BP Profit Meets Expectations, Suspends Share Buybacks Amid Oil Price Dip

by Chief Editor

BP’s Buyback Pause Signals Shifting Tides in Big Oil

British energy giant BP has suspended its share buyback program, a move signaling increasing pressure on oil companies amid falling crude prices. The decision, announced Tuesday, February 10, 2026, reflects a broader trend within the industry as firms prioritize bolstering their balance sheets.

The Impact of Lower Crude Prices

BP’s full-year 2025 net profit reached $7.49 billion, falling short of analyst expectations of $7.58 billion and down from nearly $9 billion in 2024. This decline is directly linked to lower crude prices, which have impacted the earnings of major players in the oil and gas sector. The company reported an underlying replacement cost profit of $1.54 billion for the final three months of 2025, matching expectations.

This isn’t an isolated incident. Industry rivals Equinor and Shell both reported weaker quarterly earnings last week, likewise citing lower crude prices as a key factor. Equinor announced a reduction in share buybacks to $1.5 billion for the year, while Shell maintained its buybacks at $3.5 billion.

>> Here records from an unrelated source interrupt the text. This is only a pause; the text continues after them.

Lemma channel_described_witness :
  exists s,
    run Sample.c Sample.schedule init = Some s /\
    Forall (λ m, desc m ∈ Describe Sample.c /\ well_labelled m) (ch s).
Proof.
  assert (exists s, run Sample.c Sample.schedule init = Some s) as (s & Hrun).
  { vm_compute. eexists. reflexivity. }
  exists s. split; [exact Hrun|].
  eapply Forall_impl.
  - exact (channel_described {| Timeout := 2000000000 |} Sample.devices
             Sample.schedule s Hrun).
  - intros m (H1 & H2 & _). by split.
Defined.

End round_more.

(** ** The channel when Collect returns *)

Section partition.

Local Open Scope list_scope.

Context {A K : Type} `{EqDecision K} (key : A -> K).

(** A list whose keys are among pairwise distinct keys is, up to order, its
    parts by key. *)
Lemma partition_by_key (keys : list K) (l : list A) :
  NoDup keys -> Forall (λ x, key x ∈ keys) l ->
  l ≡ₚ mjoin ((λ k, filter (λ x, key x = k) l) <$> keys).
Proof.
  intros Hnd. revert l. induction Hnd as [|k keys Hk Hnd IH]; intros l Hall.
  - destruct l as [|x l]; [done|].
    apply Forall_cons in Hall as [Hin _]. by apply elem_of_nil in Hin.
  - rewrite fmap_cons. simpl.
    rewrite <- (filter_app_complement (λ x, key x = k) l) at 1.
    apply Permutation_app_head.
    rewrite (IH (filter (λ x, ¬ key x = k) l)).
    + apply reflexive_eq. f_equal. apply Forall_fmap_ext, Forall_forall.
      intros k' Hk'. rewrite list_filter_filter. apply list_filter_iff.
      intros x. split; [by intros [? _]|]. intros Hx. split; [done|].
      intros Hxk. apply Hk. by rewrite <- Hxk, Hx.
    + apply Forall_forall. intros x Hx. apply list_elem_of_filter in Hx as [Hne Hx].
      pose proof (proj1 (Forall_forall _ _) Hall x Hx) as Hin.
      apply elem_of_cons in Hin as [?|?]; done.
Qed.

End partition.

Section summary.

Local Open Scope list_scope.

Implicit Types (c : collector) (s : state) (r : row) (rows : list row).

Lemma join_singletons {A B : Type} (f : A -> B) (l : list A) :
  mjoin ((λ x, [f x]) <$> l) = f <$> l.
Proof. induction l as [|x l IH]; [done|]. csimpl. by rewrite IH. Qed.

Lemma rows_of_registry c s (l : list (string * string)) :
  returned c s ->
  (forall p, p ∈ l -> DeviceAddrs c !! p.1 = Some p.2) ->
  exists rows,
    rows.*1 = l /\
    Forall (λ r, attempts_of r.1.1 (attempts s) = [ row_attempt r ] /\
                 emitted r.1.1 (ch s) = row_batch c r) rows.
Proof.
  intros (_ & _ & _ & _ & _ & Hdev). induction l as [|[name addr] l IH]; intros Hl.
  - by exists [].
  - destruct IH as (rows & <- & Hrows).
    { intros p Hp. apply Hl. by right. }
    destruct (Hdev name addr) as (answer & Hlog & Hout).
    { apply (Hl (name, addr)). by left. }
    exists ((name, addr, answer) :: rows). split; [done|]. by constructor.
Qed.
(** C2, amended.  For every acyclic value there is the finite list [ls] of
    its leaf fields -- every leaf, each once, at its position, in
    declaration order -- and if all of them are marked or readable, then
    with enough fuel the walk appends one entry per leaf, in that order; the
    entries written by the redacting branch (the placeholder, as a string)
    are as many as the marked leaves; a marked leaf gets the placeholder at
    its path and an unmarked leaf its own value. *)
Theorem C2_placeholders_for_marked_leaves :
  forall (h : Heap) (v : GoValue),
    acyclic h (ValueOf v) ->
    exists (fuel : nat) (ls : list Leaf),
      leaves fuel h (ValueOf v) = Ret ls
      /\ (exists idxs, Forall2 (leafAt h (ValueOf v)) idxs ls
                       /\ StronglySorted declaredBefore idxs)
      /\ (forall idx l, leafAt h (ValueOf v) idx l -> In l ls)
      /\ (forallb readable ls = true ->
          forall fuel' ctx root,
            fuel <= fuel' ->
            WithCensoredSecretFields fuel' h ctx root v
            = Ret (ctx ++ map (entry root) ls)%list)
      /\ (forall root,
            length (filter isRedaction (map (entry root) ls))
            = length (filter isSecretLeaf ls))
      /\ (forall root l, In l ls ->
            entry root l
            = if isSecretLeaf l
              then zerolog.FStr (fieldPath root (leafNames l))
                                CensoredFieldPlaceholder
              else zerolog.FAny (fieldPath root (leafNames l)) (leafValue l)).
Proof.
  intros h v Hacc.
  destruct (censorFields_acyclic h _ Hacc) as (fuel & ls & Hl & Hwalk).
  exists fuel, ls. split; [assumption|]. split; [|split; [|split; [|split]]].
  - exact (leaves_positions fuel h _ ls Hl).
  - intros idx l Hat. exact (leaves_complete h _ idx l Hat fuel ls Hl).
  - intros Hr m ctx root Hle. unfold WithCensoredSecretFields.
    rewrite (Hwalk m ctx root Hle). now rewrite Hr.
  - intros root. apply filter_isRedaction_entry.
  - intros root l _. reflexivity.
Qed.

Lemma leakyRecord_acyclic : acyclic emptyHeap (ValueOf leakyRecord).
Proof. walk_acyclic 8. Defined.

Lemma C2_witness :
  exists fuel,
    WithCensoredSecretFields fuel emptyHeap [] "r" leakyRecord
    = Ret [zerolog.FStr "r.Token" "***";
           zerolog.FAny "r.Hint" (VString "s3cr3t");
           zerolog.FAny "r.Mask" (VString "***")].
Proof.
  destruct (C2_placeholders_for_marked_leaves emptyHeap leakyRecord
              leakyRecord_acyclic)
    as (fuel & ls & Hl & _ & _ & Hret & _).
  pose proof (leaves_det fuel 2 emptyHeap _ ls _ Hl eq_refl) as ->.
  exists fuel. exact (Hret eq_refl fuel [] "r" (le_n fuel)).
Defined.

Did you know? Oil prices experienced their biggest annual loss since the Covid-19 pandemic in 2025.

Strategic Shift: Strengthening Balance Sheets

BP’s decision to suspend buybacks and allocate excess cash to strengthening its balance sheet indicates a strategic shift. The firm’s previous buyback was $750 million, announced in November. Carol Howle, BP interim CEO, stated that 2025 was a year of “strong underlying financial results” but acknowledged “there is more work to be done.”

This focus on financial stability comes as the energy sector navigates a complex landscape. Lower oil prices, coupled with the ongoing energy transition, are forcing companies to reassess their priorities and ensure they have the financial resources to invest in future growth.

Leadership Transition at BP

The change in strategy coincides with a leadership transition. Meg O’Neill, currently the boss of Woodside Energy, is scheduled to seize over as BP’s CEO on April 1, following Murray Auchincloss’s departure late last year.

Financial Highlights from BP’s 2025 Results

  • Fourth-quarter net debt: $22.18 billion (down from around $23 billion the previous year).
  • Operating cash flow: $7.6 billion (up from $7.43 billion a year ago).
  • 2026 capital expenditure budget: $13 billion to $13.5 billion.

The Broader Implications for the Energy Sector

BP’s move is a bellwether for the industry. It suggests that shareholder returns may take a backseat to financial prudence as oil companies grapple with volatile commodity prices and the long-term challenges of the energy transition. The pressure on Big Oil to maintain shareholder returns is increasing, but the current market conditions are forcing companies to prioritize long-term sustainability.

Frequently Asked Questions

Q: What is a share buyback?
A: A share buyback is when a company uses its profits to repurchase its own shares from the market, reducing the number of shares outstanding and potentially increasing the value of remaining shares.

Q: What is ‘underlying replacement cost profit’?
A: It’s a key metric used by BP as a proxy for net profit, reflecting the cost of replacing assets at current prices.

Q: Why are oil companies facing pressure?
A: Lower crude prices, oversupply concerns, and the shift towards renewable energy sources are all contributing to pressure on the oil and gas sector.

Pro Tip: Keep an eye on capital expenditure budgets. These reveal where energy companies are focusing their investments – whether in traditional oil and gas or in renewable energy projects.

Explore more insights into the energy sector on CNBC.